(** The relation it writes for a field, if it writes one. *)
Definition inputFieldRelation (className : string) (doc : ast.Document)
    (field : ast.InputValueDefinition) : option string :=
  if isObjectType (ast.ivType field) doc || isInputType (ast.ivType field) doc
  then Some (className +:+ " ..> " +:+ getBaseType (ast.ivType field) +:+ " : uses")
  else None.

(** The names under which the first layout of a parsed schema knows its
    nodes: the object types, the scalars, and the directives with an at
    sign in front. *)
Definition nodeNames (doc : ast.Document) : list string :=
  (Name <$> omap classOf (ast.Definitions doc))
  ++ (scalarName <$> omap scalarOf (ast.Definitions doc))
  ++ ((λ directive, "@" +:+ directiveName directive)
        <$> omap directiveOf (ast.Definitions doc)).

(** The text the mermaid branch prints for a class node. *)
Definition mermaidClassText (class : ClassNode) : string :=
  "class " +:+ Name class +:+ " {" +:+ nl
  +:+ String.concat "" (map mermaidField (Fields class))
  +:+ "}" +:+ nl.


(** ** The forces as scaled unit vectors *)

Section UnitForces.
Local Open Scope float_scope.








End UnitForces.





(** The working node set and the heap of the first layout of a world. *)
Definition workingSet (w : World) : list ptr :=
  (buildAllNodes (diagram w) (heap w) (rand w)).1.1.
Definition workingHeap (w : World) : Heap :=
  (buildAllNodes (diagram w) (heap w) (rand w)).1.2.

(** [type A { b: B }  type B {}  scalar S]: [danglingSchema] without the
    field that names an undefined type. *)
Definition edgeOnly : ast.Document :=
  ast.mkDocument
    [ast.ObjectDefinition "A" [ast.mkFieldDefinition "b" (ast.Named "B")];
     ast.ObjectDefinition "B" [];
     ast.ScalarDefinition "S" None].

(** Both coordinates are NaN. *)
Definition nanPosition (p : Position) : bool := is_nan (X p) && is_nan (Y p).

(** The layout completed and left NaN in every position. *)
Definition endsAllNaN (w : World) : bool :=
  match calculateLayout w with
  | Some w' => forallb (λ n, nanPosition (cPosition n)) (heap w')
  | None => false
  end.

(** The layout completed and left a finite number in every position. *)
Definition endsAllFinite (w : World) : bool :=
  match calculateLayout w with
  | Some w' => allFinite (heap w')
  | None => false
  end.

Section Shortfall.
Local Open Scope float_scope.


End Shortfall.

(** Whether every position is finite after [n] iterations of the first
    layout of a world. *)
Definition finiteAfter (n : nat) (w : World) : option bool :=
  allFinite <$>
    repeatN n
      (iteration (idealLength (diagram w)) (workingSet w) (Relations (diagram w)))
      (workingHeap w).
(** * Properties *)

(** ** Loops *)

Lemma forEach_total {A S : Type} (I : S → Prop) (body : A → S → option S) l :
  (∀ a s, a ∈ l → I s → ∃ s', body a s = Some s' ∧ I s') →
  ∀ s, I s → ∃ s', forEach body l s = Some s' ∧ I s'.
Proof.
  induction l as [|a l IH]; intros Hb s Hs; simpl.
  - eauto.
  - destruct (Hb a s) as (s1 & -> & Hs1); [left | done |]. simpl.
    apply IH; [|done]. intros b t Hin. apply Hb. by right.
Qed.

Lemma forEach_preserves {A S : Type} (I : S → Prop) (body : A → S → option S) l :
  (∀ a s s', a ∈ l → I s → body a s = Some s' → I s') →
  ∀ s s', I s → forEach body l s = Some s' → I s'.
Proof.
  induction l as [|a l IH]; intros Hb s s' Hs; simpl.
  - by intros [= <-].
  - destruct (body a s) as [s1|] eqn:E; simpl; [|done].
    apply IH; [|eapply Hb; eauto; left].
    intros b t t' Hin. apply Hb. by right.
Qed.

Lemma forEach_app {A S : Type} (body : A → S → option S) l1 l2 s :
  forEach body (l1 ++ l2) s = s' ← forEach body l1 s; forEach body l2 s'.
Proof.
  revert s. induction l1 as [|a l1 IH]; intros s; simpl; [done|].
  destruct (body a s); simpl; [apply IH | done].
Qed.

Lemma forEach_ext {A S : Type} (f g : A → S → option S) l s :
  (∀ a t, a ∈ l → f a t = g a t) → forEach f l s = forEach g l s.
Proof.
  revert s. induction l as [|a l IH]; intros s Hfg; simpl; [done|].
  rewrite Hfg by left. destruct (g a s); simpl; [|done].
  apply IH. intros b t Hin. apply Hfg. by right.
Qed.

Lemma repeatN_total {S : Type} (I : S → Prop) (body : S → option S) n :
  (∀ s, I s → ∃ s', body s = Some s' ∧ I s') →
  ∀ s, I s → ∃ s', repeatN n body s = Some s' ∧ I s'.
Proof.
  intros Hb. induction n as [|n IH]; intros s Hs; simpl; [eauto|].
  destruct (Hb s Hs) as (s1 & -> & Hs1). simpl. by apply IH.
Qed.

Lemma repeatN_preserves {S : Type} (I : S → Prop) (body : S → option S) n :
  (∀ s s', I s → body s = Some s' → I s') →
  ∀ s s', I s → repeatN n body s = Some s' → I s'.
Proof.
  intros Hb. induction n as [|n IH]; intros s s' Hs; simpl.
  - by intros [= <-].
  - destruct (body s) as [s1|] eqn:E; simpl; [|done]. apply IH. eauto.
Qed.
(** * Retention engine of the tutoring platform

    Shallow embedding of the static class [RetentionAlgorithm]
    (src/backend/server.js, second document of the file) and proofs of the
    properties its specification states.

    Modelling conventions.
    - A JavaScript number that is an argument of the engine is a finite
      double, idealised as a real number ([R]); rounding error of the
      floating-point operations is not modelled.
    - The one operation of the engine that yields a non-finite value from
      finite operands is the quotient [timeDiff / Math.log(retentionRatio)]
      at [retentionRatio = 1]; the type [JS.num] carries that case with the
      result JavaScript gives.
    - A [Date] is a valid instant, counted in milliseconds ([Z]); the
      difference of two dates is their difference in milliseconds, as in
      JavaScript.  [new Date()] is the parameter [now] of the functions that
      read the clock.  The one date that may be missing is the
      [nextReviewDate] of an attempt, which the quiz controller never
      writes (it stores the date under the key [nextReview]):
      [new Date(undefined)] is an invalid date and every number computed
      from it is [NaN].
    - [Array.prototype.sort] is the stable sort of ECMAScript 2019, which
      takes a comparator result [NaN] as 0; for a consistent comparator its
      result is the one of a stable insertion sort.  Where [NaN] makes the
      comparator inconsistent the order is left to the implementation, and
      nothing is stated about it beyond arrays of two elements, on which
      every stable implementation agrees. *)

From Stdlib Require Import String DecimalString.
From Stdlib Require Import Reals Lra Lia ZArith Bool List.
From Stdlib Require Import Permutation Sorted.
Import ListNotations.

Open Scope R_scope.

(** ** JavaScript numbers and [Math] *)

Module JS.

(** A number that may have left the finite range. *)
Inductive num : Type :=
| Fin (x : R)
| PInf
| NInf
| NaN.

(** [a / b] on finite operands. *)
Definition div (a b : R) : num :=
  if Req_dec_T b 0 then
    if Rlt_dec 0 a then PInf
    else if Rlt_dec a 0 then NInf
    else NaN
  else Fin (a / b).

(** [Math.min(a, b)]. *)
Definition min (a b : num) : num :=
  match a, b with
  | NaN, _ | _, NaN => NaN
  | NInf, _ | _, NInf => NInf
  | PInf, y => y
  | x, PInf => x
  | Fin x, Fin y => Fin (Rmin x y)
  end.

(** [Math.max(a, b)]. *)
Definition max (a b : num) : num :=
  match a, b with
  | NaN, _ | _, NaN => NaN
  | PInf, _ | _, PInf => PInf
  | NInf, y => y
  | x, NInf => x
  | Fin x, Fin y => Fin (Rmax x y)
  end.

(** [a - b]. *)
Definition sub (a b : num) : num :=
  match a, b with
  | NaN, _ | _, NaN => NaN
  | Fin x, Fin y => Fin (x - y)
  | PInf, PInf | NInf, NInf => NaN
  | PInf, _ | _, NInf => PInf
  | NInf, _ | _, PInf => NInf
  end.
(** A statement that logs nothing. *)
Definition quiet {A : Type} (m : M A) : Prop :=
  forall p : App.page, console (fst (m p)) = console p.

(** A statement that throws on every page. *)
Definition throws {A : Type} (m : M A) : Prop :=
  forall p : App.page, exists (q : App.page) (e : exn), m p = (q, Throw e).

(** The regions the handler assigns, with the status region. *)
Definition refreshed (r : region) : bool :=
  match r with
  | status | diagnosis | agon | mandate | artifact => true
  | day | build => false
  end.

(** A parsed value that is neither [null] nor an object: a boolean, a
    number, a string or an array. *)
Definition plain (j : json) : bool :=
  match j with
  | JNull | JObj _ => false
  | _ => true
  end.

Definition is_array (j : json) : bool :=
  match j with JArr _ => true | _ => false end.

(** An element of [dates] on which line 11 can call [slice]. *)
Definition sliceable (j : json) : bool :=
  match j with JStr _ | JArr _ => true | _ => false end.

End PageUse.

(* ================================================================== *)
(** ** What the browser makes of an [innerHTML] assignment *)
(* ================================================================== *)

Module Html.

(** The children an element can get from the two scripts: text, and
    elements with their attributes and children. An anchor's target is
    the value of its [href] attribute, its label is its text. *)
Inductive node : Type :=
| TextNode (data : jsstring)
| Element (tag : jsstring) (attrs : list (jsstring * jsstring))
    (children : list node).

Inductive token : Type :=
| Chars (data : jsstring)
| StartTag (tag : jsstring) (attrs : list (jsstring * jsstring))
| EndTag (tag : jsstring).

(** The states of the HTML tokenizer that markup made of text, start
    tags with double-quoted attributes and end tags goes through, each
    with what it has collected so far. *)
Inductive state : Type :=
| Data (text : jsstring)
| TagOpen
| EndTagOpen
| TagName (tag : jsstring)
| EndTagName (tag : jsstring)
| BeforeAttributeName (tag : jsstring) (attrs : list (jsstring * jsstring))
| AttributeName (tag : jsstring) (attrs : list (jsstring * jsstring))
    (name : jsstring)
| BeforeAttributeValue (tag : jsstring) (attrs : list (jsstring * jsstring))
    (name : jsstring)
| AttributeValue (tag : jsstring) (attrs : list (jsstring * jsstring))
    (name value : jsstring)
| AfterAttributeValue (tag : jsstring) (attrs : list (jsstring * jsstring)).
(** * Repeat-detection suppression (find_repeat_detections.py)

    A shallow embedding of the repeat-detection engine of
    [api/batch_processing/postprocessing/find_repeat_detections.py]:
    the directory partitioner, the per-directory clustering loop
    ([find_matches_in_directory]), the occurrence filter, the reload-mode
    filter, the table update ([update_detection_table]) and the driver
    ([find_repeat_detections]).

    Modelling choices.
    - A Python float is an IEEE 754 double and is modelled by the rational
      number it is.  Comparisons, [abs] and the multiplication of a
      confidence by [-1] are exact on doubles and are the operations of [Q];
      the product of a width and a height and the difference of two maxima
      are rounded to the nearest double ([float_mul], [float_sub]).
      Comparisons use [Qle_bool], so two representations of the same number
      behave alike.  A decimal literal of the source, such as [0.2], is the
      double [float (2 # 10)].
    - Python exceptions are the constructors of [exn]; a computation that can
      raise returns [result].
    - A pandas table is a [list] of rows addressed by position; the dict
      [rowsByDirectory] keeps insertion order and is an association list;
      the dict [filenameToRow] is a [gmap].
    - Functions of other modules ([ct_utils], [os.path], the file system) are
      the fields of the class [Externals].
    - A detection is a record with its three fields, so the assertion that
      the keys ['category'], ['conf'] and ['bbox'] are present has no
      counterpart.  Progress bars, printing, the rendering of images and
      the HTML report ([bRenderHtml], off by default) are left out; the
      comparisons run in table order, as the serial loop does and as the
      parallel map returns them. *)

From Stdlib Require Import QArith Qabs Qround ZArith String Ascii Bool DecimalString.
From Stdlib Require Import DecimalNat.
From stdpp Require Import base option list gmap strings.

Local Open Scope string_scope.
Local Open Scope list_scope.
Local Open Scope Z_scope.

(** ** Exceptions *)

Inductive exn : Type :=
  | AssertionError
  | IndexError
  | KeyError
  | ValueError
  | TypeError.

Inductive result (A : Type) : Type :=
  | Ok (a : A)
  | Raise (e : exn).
------------------------------------
PROBLEM DESCRIPTION:
Starting at the line above that contains "- Functions of", write out each line exactly until the line that contains "parallel map returns them. *)" has been written, and stop there.

ANSWER TO THE EXERCISE:
    - Functions of other modules ([ct_utils], [os.path], the file system) are
      the fields of the class [Externals].
    - A detection is a record with its three fields, so the assertion that
      the keys ['category'], ['conf'] and ['bbox'] are present has no
      counterpart.  Progress bars, printing, the rendering of images and
      the HTML report ([bRenderHtml], off by default) are left out; the
      comparisons run in table order, as the serial loop does and as the
      parallel map returns them. *)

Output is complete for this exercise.